And James? It would be better for me if you can email me rather than chatting here. I am planning to make a forum section as well soon.

Regards

Tomo

Joshua Mendoza said...

hey i wanted to know if you could tell me what did you use to connect/power the stock fan and could you tell me the name of the mini fan controller

Joshua Mendoza said...

and can you please tell me what you used to connect it to the power supply

T.OINARI said...

Dear Joshua,


Hi, this particular setup is not done by me but I can tell you some bits. The three pins stock fan you see is directly connected to the three pins to molex converter(Eg: http://www.amazon.com/Cables-Unlimited-3-Pin-Connector-FAN-CABLE/dp/B000V6T5HW)
.The molex cable can be connected directly connected to the PSU. This obviously will make the fan spin at 100% all the time. And so, there is this mini fan controller which is needed. If you get the fan controller, you don't need this three pin to four pin converter at all.
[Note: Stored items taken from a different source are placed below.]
(* ===== verification/FrameClient.v ===== *)
(** * What the frame allocator promises its clients

    [FrameContract] and [FrameSource] are the interface the virtual-memory code
    is proved against: a client holds frames, writes into them, gets new ones as
    long as there are any ([FrameSource]) and, when [F] allows it, gives them
    back. Two predicates discharge it with the sessions of FrameSession.v:
    [frames_ok], which holds of every zone the kernel makes, for new frames; and
    [frames_fine], for frames given back, which asks that the pairs of buddies in
    use share no bit of the bitmaps. *)

From S2P Require Import Prelude Mem Common DList Buddy Paging FrameAlloc FrameRefine FrameZones FrameSession FrameInit.

(** A byte of one of the frames at the addresses [L]. *)
Definition frame_byte (L : list Z) (a : Z) : Prop := exists p, p ∈ L /\ in_range p PAGE_SIZE a.

(** A frame seen through the direct mapping, not that of physical address 0. *)
Record frame_at (p : Z) : Prop := {
  fr_aligned : aligned PAGE_SIZE p;
  fr_low : KERNEL_DIRECT_PHYS_MAPPING_START < p;
  fr_high : p + PAGE_SIZE <= KERNEL_DIRECT_PHYS_MAPPING_START + KERNEL_DIRECT_PHYS_MAPPING_SIZE;
}.

(** Every byte a zone of the allocator covers: its lists, bitmaps and pages. *)
Definition zone_bytes (z : allocator_zone) (a : Z) : Prop :=
  let N := (end_addr z - start_addr z) / PAGE_SIZE in footprint (z, N, b_init False 0) a.
Definition fa_bytes (s : fa_state) (a : Z) : Prop := exists z, z ∈ allocator_zones s /\ zone_bytes z a.
Lemma frame_alloc_init_ok fuel : allocator_zones s = [] -> (length l < fuel)%nat ->
  exists n s', frame_alloc_init_zones fuel mb phys_end s = Ret (n, s') /\ allocator_made n s'.
Proof.
  intros Hz Hf. rewrite init_calls. pose proof Hboot as [Hi _ _ Hc _ Hsp]. fold r in Hc, Hsp.
  pose proof kept_regions_direct as Hd.
  destruct (init_loop_ok C mb es l r za Harr Hd Hsp Hc map_reserved l [] fuel s eq_refl Hf) as (s' & Hrun & Hs' & Hag); [|exact Hclear|].
  { split; [done|by rewrite Hz|split; [constructor|done]|apply Hi]. }
  exists (boot_pages (boot_states C za (kept_regions r l))), s'. split; [exact Hrun|].
  destruct Hs' as [Ha1 Hz1 Hg1 _]. pose proof (fun a => boot_bytes s' a Hz1) as Hb.
  split; [done|exact Hz1|exact Ha1| | |].
  - split.
    + exists (boot_states C za (kept_regions r l)). split; [exact Hz1|]. split; [exact Hg1|].
      split; [intros B HB; by apply not_elem_of_nil in HB|]. split; [done|]. split.
      * intros z N b (i & x & _ & [= -> -> ->])%boot_states_elem HC. exact HC.
      * intros z N b p (i & x & Hx & [= -> -> ->])%boot_states_elem Hp Hnc. exfalso. apply Hnc.
        destruct (Forall_lookup_1 _ _ _ _ Hd Hx) as (Hx1 & _).
        by apply (made_state_free C (za + sizeof_zone * Z.of_nat i) _ _ _ Hx1).
    + intros z Hin. rewrite Hz1 in Hin. apply list_elem_of_fmap in Hin as (e & -> & He).
      apply boot_states_elem in He as (i & x & Hx & ->). cbn [made_state fst].
      destruct (Forall_lookup_1 _ _ _ _ Hd Hx) as (Hx1 & _ & Hx2 & Hx3).
      destruct (made_zone_extent (za + sizeof_zone * Z.of_nat i) x.1 x.2 Hx1) as [H1 H2]. lia.
  - intros a (e & He & Hfe)%Hb. by apply (footprint_above C za _ e a r Harr Hc Hd He).
  - eapply agree_weaken; [exact Hag|]. intros a Ha. intros Hx. by apply Ha, Hb.
Qed.
End Start.
(* ===== verification/VmemMap.v ===== *)
(** * vmem_map_page: one more translation, or none *)

From S2P Require Import Prelude Mem Common DList Buddy Paging FrameAlloc FrameRefine FrameZones FrameSession FrameInit.
From S2P Require Import FrameExample FrameClient Obj Vmem PageTable VmemSpec.

Lemma size_aligned_pow2 k a : 0 <= k -> aligned (2 ^ k) a -> size_aligned (2 ^ k) a = true.
Proof.
  intros Hk [q ->]. unfold size_aligned. apply Z.eqb_eq.
  rewrite <- (Z.shiftl_1_l k), land_lnot_mask, Z.shiftl_1_l by done. by rewrite Z.div_mul by (pose proof (pow2_pos k); lia).
Qed.

Lemma page_aligned_true a : aligned PAGE_SIZE a -> page_aligned a = true.
Proof. apply (size_aligned_pow2 12). done. Qed.

Lemma page_iff_prefix va va' :
  canonical va -> canonical va' -> va' / PAGE_SIZE = va / PAGE_SIZE <-> prefix 0 va' = prefix 0 va.
Proof. intros Hc Hc'. split; [apply page_prefix|by apply prefix_page]. Qed.

(** A call of [vmem_ensure_next_table] in the middle of an operation. *)
Ltac ensure_step H lvl r s2 T2 L2 H2 :=
  match goal with
  | |- context [kbind (vmem_ensure_next_table _ _ ?raw) _ _] =>
      destruct (ensure_next _ _ _ _ lvl _ _ _ _ _ raw H) as (r & s2 & T2 & L2 & Hrun & H2);
      [done|lia|apply convert_flags_ok|apply convert_flags_range|done|];
      kstep Hrun; clear Hrun
  end.

(** The entry of the page of [va], at level 1, is [e]. *)
Definition maps_to (m : mem) (T : tables) (va e : Z) : Prop :=
  exists t, T !! (1%nat, prefix 1 va) = Some t /\ ld64 m (entry_addr t (index 1 va)) = e.

(** The frame of an entry made for it. *)
Lemma made_entry_page p flags :
  frame_at p -> PHYS_TO_VIRT (PTE_ADDR (Z.lor (Z.lor (VIRT_TO_PHYS p) PTE_PRESENT) (vmem_convert_flags flags))) = p.
Proof.
  intros Hpf. destruct (frame_at_phys p Hpf) as (Hph & Hal & Hv).
  destruct (made_page_entry (VIRT_TO_PHYS p) (vmem_convert_flags flags)) as (_ & _ & E & _);
    [unfold KERNEL_DIRECT_PHYS_MAPPING_SIZE in Hph; lia|done|apply convert_flags_ok|apply convert_flags_range|].
  cbn zeta in E. by rewrite E.
Qed.

Section Vm.
Context {F : Prop} {ok : fa_state -> list Z -> Prop} `{!FrameContract F ok} `{!FrameSource ok}.

(** All frames are in use, at most [n] of them taken since. *)
Definition no_frame_left (s : vm_state) (L L' : list Z) (n : nat) : Prop :=
  capacity (vm_fa s) <= Z.of_nat (length L') /\ (length L' <= length L + n)%nat.

(** Stopping for lack of memory. *)
Lemma ensured_stop s root T L l va s1 T1 L1 :
  ensured ok s root T L l va NULL s1 T1 L1 ->
  exists m', s1 = set_vm s m' /\ vm_good ok (set_vm s m') root T1 L1 /\ vm_effect s T L m' T1 L1 /\
    new_on_path l T T1 va /\ tables_only T L T1 L1 /\ no_frame_left s L L1 (3 - l) /\
    forall va', walk m' 4 root va' = walk (vm_mem s) 4 root va'.
Proof.
  intros (Hs & Hg & He & Hw & _ & Hn & Ht & _ & Hfull). exists (vm_mem s1). rewrite <- Hs.
  destruct (Hfull eq_refl). by split_and!.
Qed.

Lemma root_nonnull s root T L : vm_good ok s root T L -> root <> NULL.
Proof.
  intros Hg ->. pose proof (vg_frame _ _ _ _ _ _ Hg (tr_root _ _ _ (vg_tree _ _ _ _ Hg))) as [_ H _].
  by unfold KERNEL_DIRECT_PHYS_MAPPING_START, NULL in H.
Qed.

(** The outcome of mapping a page of level [l] (1 for a page, 2 and 3 for a large
    one): memory ran out and nothing is mapped that was not, or the entry [e]
    is there and translates the page. *)
Definition mapped (s : vm_state) (root : Z) (T : tables) (L : list Z) (l : nat) (va e r : Z) (m' : mem)
    (T' : tables) (L' : list Z) : Prop :=
  vm_good ok (set_vm s m') root T' L' /\ vm_effect s T L m' T' L' /\ new_on_path l T T' va /\ tables_only T L T' L' /\
  (length L' <= length L + (4 - l))%nat /\
  (r = - ENOMEM /\ no_frame_left s L L' (3 - l) /\ (forall va', walk m' 4 root va' = walk (vm_mem s) 4 root va') \/
   r = 0 /\ (exists t, T' !! (l, prefix l va) = Some t /\ ld64 m' (entry_addr t (index l va)) = e) /\
   forall va', walk m' 4 root va' =
     if decide (prefix (l - 1) va' = prefix (l - 1) va) then Some (leaf l e va') else walk (vm_mem s) 4 root va').

Lemma mapped_stop s root T L l l' va e s1 T1 L1 :
  ensured ok s root T L l va NULL s1 T1 L1 -> (l' <= l)%nat ->
  exists r m' T' L', Ret (- ENOMEM, s1) = Ret (r, set_vm s m') /\ mapped s root T L l' va e r m' T' L'.
Proof.
  intros H Hl. destruct (ensured_stop _ _ _ _ _ _ _ _ _ H) as (m' & -> & ? & ? & ? & ? & [Hfull Hlen] & ?).
  exists (- ENOMEM), m', T1, L1. split; [done|]. split; [done|]. split; [done|].
  split; [by apply (new_on_path_trans l l' T T1); [| |apply new_on_path_refl]|]. split; [done|]. split; [lia|].
  left. split; [done|]. split; [|done]. split; [exact Hfull|lia].
Qed.

(** The entry is written once the tables are there. *)
Lemma mapped_leaf s root T L l va t e s1 T1 L1 :
  ensured ok s root T L l va t s1 T1 L1 -> t <> NULL -> (1 <= l <= 3)%nat ->
  has (ld64 (vm_mem s1) (entry_addr t (index l va))) PTE_PRESENT = false ->
  has e PTE_PRESENT = true -> l = 1%nat \/ has e PTE_PAGE_SIZE = true -> u64 e = e ->
  exists r m' T' L', (set_entry t (index l va) e ;; kret 0)%K s1 = Ret (r, set_vm s m') /\ mapped s root T L l va e r m' T' L'.
Proof.
  intros (Hs1 & Hg1 & He1 & Hw1 & Hk1 & Hn1 & Hto1 & Hlen1 & _) Ht Hl Habs E1 E2 E3. specialize (Hk1 Ht).
  pose proof (vg_frame _ _ _ _ _ _ Hg1 Hk1) as Hf1.
  destruct (entry_frame t (index l va) Hf1 (index_bounds l va)) as (_ & Hke & _).
  unfold set_entry. kstep (vstore_ok _ e s1 Hke).
  destruct (leaf_write_ok s1 root T1 L1 l t va e Hg1 Hl Hk1 Habs E1 E2 E3) as (Hg' & He' & Hw').
  assert (Hset : forall m, set_vm s1 m = set_vm s m) by (intros m0; by rewrite Hs1).
  rewrite Hset in *. exists 0. eexists _, T1, L1. split; [reflexivity|]. split; [exact Hg'|].
  split; [eapply vm_effect_trans; [exact He1|by rewrite <- Hs1]|]. split; [done|]. split; [done|]. split; [done|].
  right. split; [done|]. split; [|intros va'; by rewrite Hw', Hw1].
  exists t. split; [done|]. rewrite entry_st, decide_True by (done || apply index_bounds). exact E3.
Qed.

(** Where nothing is mapped and no table hangs, there is no entry. *)
Lemma no_entry s root T L l t va :
  vm_good ok s root T L -> (1 <= l)%nat -> T !! (l, prefix l va) = Some t -> walk (vm_mem s) 4 root va = None ->
  (l = 1%nat \/ T !! ((l - 1)%nat, prefix (l - 1) va) = None) ->
  has (ld64 (vm_mem s) (entry_addr t (index l va))) PTE_PRESENT = false.
Proof.
  intros Hg Hl Ht Hw Hno. destruct (has _ PTE_PRESENT) eqn:Hp; [|done]. exfalso.
  pose proof (vg_tree _ _ _ _ Hg) as Htr. destruct (decide (l = 1%nat)) as [->|Hne].
  - rewrite (tree_walk _ _ _ Htr va 1 t Ht) in Hw. cbn [walk] in Hw. unfold table_entry, present in Hw. by rewrite Hp in Hw.
  - destruct Hno as [|Hno]; [done|]. destruct l as [|[|l]]; [lia|lia|]. rewrite Nat.sub_succ, Nat.sub_0_r in Hno.
    pose proof (walk_None_not_large _ _ _ Htr va (S l) t ltac:(lia) Ht Hw Hp) as Hc.
    destruct (tr_top _ _ _ Htr _ _ _ Ht) as [Hl4 _].
    apply (tr_child _ _ _ Htr (S l) (prefix (S (S l)) va) t) in Hc; [|lia|done|apply index_bounds].
    rewrite <- prefix_index in Hc by lia. congruence.
Qed.

Lemma map_page_mapped s root T L vm va frame flags :
  vm_good ok s root T L -> kok (vm_pml4 vm) 8 = true -> ld64 (vm_mem s) (vm_pml4 vm) = root ->
  aligned PAGE_SIZE va -> 0 <= frame < 2 ^ 48 -> aligned PAGE_SIZE frame ->
  walk (vm_mem s) 4 root va = None ->
  exists r m' T' L', vmem_map_page vm va frame flags s = Ret (r, set_vm s m') /\
    mapped s root T L 1 va (Z.lor (Z.lor frame PTE_PRESENT) (vmem_convert_flags flags)) r m' T' L'.
Proof.
  intros Hg Hvm Hroot Hal Hfr Hfa Hw. unfold vmem_map_page.
  rewrite !kassert_true by (by apply page_aligned_true). kstep (vload_ok _ s Hvm). rewrite Hroot.
  pose proof (root_nonnull _ _ _ _ Hg) as Hr0. pose proof (ensured_root s root T L va Hg) as H4.
  change (PML4E_FROM_ADDR va) with (index 4 va). ensure_step H4 3%nat t3 s3 T3 L3 H3.
  destruct (Z.eqb_spec t3 NULL) as [->|Ht3]; [by eapply mapped_stop; [eassumption|lia]|].
  change (PDPE_FROM_ADDR va) with (index 3 va). ensure_step H3 2%nat t2 s2 T2 L2 H2.
  destruct (Z.eqb_spec t2 NULL) as [->|Ht2]; [by eapply mapped_stop; [eassumption|lia]|].
  change (PDE_FROM_ADDR va) with (index 2 va). ensure_step H2 1%nat t1 s1 T1 L1 H1.
  destruct (Z.eqb_spec t1 NULL) as [->|Ht1]; [by eapply mapped_stop; [eassumption|lia]|].
  change (PTE_FROM_ADDR va) with (index 1 va). unfold entry at 1.
  destruct (made_page_entry frame (vmem_convert_flags flags)) as (E1 & E2 & E3 & E4);
    [done|done|apply convert_flags_ok|apply convert_flags_range|].
  pose proof H1 as (_ & Hg1 & _ & Hw1 & Hk1 & _). specialize (Hk1 Ht1).
  destruct (entry_frame t1 (index 1 va)) as (_ & Hke & _); [by eapply vg_frame|apply index_bounds|].
  kstep (vload_ok _ s1 Hke).
  pose proof (no_entry s1 root T1 L1 1 t1 va Hg1 ltac:(lia) Hk1 (eq_trans (Hw1 va) Hw) (or_introl eq_refl)) as Habs.
  rewrite kassert_true by (by rewrite Habs).
  by apply (mapped_leaf s root T L 1 va t1 _ s1 T1 L1 H1); [|lia| |..|left|].
Qed.

Lemma map_page_2mb_mapped s root T L vm va frame flags :
  vm_good ok s root T L -> kok (vm_pml4 vm) 8 = true -> ld64 (vm_mem s) (vm_pml4 vm) = root ->
  aligned (2 * MB) va -> 0 <= frame < 2 ^ 48 -> aligned (2 * MB) frame ->
  walk (vm_mem s) 4 root va = None -> T !! (1%nat, prefix 1 va) = None ->
  exists r m' T' L', vmem_map_page_2mb vm va frame flags s = Ret (r, set_vm s m') /\
    mapped s root T L 2 va (Z.lor (Z.lor (Z.lor frame PTE_PRESENT) PTE_PAGE_SIZE) (vmem_convert_flags flags)) r m' T' L'.
Proof.
  intros Hg Hvm Hroot Hal Hfr Hfa Hw Hno. unfold vmem_map_page_2mb.
  rewrite !kassert_true by (by apply (size_aligned_pow2 21)). kstep (vload_ok _ s Hvm). rewrite Hroot.
  pose proof (root_nonnull _ _ _ _ Hg) as Hr0. pose proof (ensured_root s root T L va Hg) as H4.
  change (PML4E_FROM_ADDR va) with (index 4 va). ensure_step H4 3%nat t3 s3 T3 L3 H3.
  destruct (Z.eqb_spec t3 NULL) as [->|Ht3]; [by eapply mapped_stop; [eassumption|lia]|].
  change (PDPE_FROM_ADDR va) with (index 3 va). ensure_step H3 2%nat t2 s2 T2 L2 H2.
  destruct (Z.eqb_spec t2 NULL) as [->|Ht2]; [by eapply mapped_stop; [eassumption|lia]|].
  change (PDE_FROM_ADDR va) with (index 2 va). unfold entry at 1.
  destruct (made_entry frame PTE_PAGE_SIZE (vmem_convert_flags flags)) as (E1 & E2 & E3 & E4);
    [done|eapply aligned_trans, Hfa; by exists 512|apply convert_flags_ok|apply convert_flags_range|by right|].
  pose proof H2 as (_ & Hg2 & _ & Hw2 & Hk2 & Hn2 & _). specialize (Hk2 Ht2).
  destruct (entry_frame t2 (index 2 va)) as (_ & Hke & _); [by eapply vg_frame|apply index_bounds|].
  kstep (vload_ok _ s2 Hke).
  assert (Hno2 : T2 !! (1%nat, prefix 1 va) = None).
  { destruct (T2 !! (1%nat, prefix 1 va)) eqn:E; [|done]. exfalso.
    destruct (Hn2 (1%nat, prefix 1 va) ltac:(by rewrite E)) as [H|(j & Hj & [= <- _])]; [by apply H|lia]. }
  pose proof (no_entry s2 root T2 L2 2 t2 va Hg2 ltac:(lia) Hk2 (eq_trans (Hw2 va) Hw) (or_intror Hno2)) as Habs.
  rewrite kassert_true by (by rewrite Habs, (vg_clean _ _ _ _ Hg2 _ _ _ _ Hk2 (index_bounds 2 va) Habs)).
  by apply (mapped_leaf s root T L 2 va t2 _ s2 T2 L2 H2); [|lia| |..|right|].
Qed.

Lemma map_page_1gb_mapped s root T L vm va frame flags :
  vm_good ok s root T L -> kok (vm_pml4 vm) 8 = true -> ld64 (vm_mem s) (vm_pml4 vm) = root ->
  aligned GB va -> 0 <= frame < 2 ^ 48 -> aligned GB frame ->
  walk (vm_mem s) 4 root va = None -> T !! (2%nat, prefix 2 va) = None ->
  exists r m' T' L', vmem_map_page_1gb vm va frame flags s = Ret (r, set_vm s m') /\
    mapped s root T L 3 va (Z.lor (Z.lor (Z.lor frame PTE_PRESENT) PTE_PAGE_SIZE) (vmem_convert_flags flags)) r m' T' L'.
Proof.
  intros Hg Hvm Hroot Hal Hfr Hfa Hw Hno. unfold vmem_map_page_1gb.
  rewrite !kassert_true by (by apply (size_aligned_pow2 30)). kstep (vload_ok _ s Hvm). rewrite Hroot.
  pose proof (root_nonnull _ _ _ _ Hg) as Hr0. pose proof (ensured_root s root T L va Hg) as H4.
  change (PML4E_FROM_ADDR va) with (index 4 va). ensure_step H4 3%nat t3 s3 T3 L3 H3.
  destruct (Z.eqb_spec t3 NULL) as [->|Ht3]; [by eapply mapped_stop; [eassumption|lia]|].
  change (PDPE_FROM_ADDR va) with (index 3 va). unfold entry at 1.
  destruct (made_entry frame PTE_PAGE_SIZE (vmem_convert_flags flags)) as (E1 & E2 & E3 & E4);
    [done|eapply aligned_trans, Hfa; by exists (512 * 512)|apply convert_flags_ok|apply convert_flags_range|by right|].
  pose proof H3 as (_ & Hg3 & _ & Hw3 & Hk3 & Hn3 & _). specialize (Hk3 Ht3).
  destruct (entry_frame t3 (index 3 va)) as (_ & Hke & _); [by eapply vg_frame|apply index_bounds|].
  kstep (vload_ok _ s3 Hke).
  assert (Hno3 : T3 !! (2%nat, prefix 2 va) = None).
  { destruct (T3 !! (2%nat, prefix 2 va)) eqn:E; [|done]. exfalso.
    destruct (Hn3 (2%nat, prefix 2 va) ltac:(by rewrite E)) as [H|(j & Hj & [= <- _])]; [by apply H|lia]. }
  pose proof (no_entry s3 root T3 L3 3 t3 va Hg3 ltac:(lia) Hk3 (eq_trans (Hw3 va) Hw) (or_intror Hno3)) as Habs.
  rewrite kassert_true by (by rewrite Habs).
  by apply (mapped_leaf s root T L 3 va t3 _ s3 T3 L3 H3); [|lia| |..|right|].
Qed.

Lemma map_page_ok s root T L vm va frame flags :
  vm_good ok s root T L -> kok (vm_pml4 vm) 8 = true -> ld64 (vm_mem s) (vm_pml4 vm) = root ->
  canonical va -> aligned PAGE_SIZE va -> 0 <= frame < 2 ^ 48 -> aligned PAGE_SIZE frame ->
  walk (vm_mem s) 4 root va = None ->
  exists r m' T' L', vmem_map_page vm va frame flags s = Ret (r, set_vm s m') /\
    vm_good ok (set_vm s m') root T' L' /\ vm_effect s T L m' T' L' /\
    (length L' <= length L + 3)%nat /\
    (r = - ENOMEM /\ no_frame_left s L L' 2 /\ (forall va', walk m' 4 root va' = walk (vm_mem s) 4 root va') \/
     r = 0 /\ maps_to m' T' va (Z.lor (Z.lor frame PTE_PRESENT) (vmem_convert_flags flags)) /\
     forall va', canonical va' -> walk m' 4 root va' =
       if decide (va' / PAGE_SIZE = va / PAGE_SIZE) then Some (frame + va' mod PAGE_SIZE)
       else walk (vm_mem s) 4 root va').
Proof.
  intros Hg Hvm Hroot Hcan Hal Hfr Hfa Hw.
  destruct (map_page_mapped s root T L vm va frame flags Hg Hvm Hroot Hal Hfr Hfa Hw)
    as (r & m' & T' & L' & Hrun & Hg' & He & _ & _ & Hlen & Hres).
  exists r, m', T', L'. split; [done|]. split; [done|]. split; [done|]. split; [exact Hlen|].
  destruct Hres as [[Hr Hw']|(Hr & Hm & Hw')]; [by left|right]. split; [done|]. split; [exact Hm|].
  intros va' Hcan'. rewrite Hw'. cbn [Nat.sub]. destruct (made_page_entry frame (vmem_convert_flags flags)) as (_ & _ & E3 & _);
    [done|done|apply convert_flags_ok|apply convert_flags_range|]. unfold leaf. rewrite E3.
  destruct (decide (va' / PAGE_SIZE = va / PAGE_SIZE)) as [Hp|Hp].
  - by rewrite decide_True by (by apply page_prefix).
  - rewrite decide_False; [done|]. intros Hpre. apply Hp. by apply prefix_page.
Qed.
End Vm.
#[global] Arguments mapped ok s root T L l va e r m' T' L' : clear implicits.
Now, I have been looking online for this particular small one (floppy drive size 3.5 inch) and found a nice looking one here. http://www.newegg.com/Product/Product.aspx?Item=N82E16811991006

I would also add that anything as big as dvd drive (5.25 inch) would do too unless you have the two drive bays occupied. Or, perhaps an external fan controller might do as well.

Above link is just for a reference only. You may be able to get it elsewhere perhaps close to your place.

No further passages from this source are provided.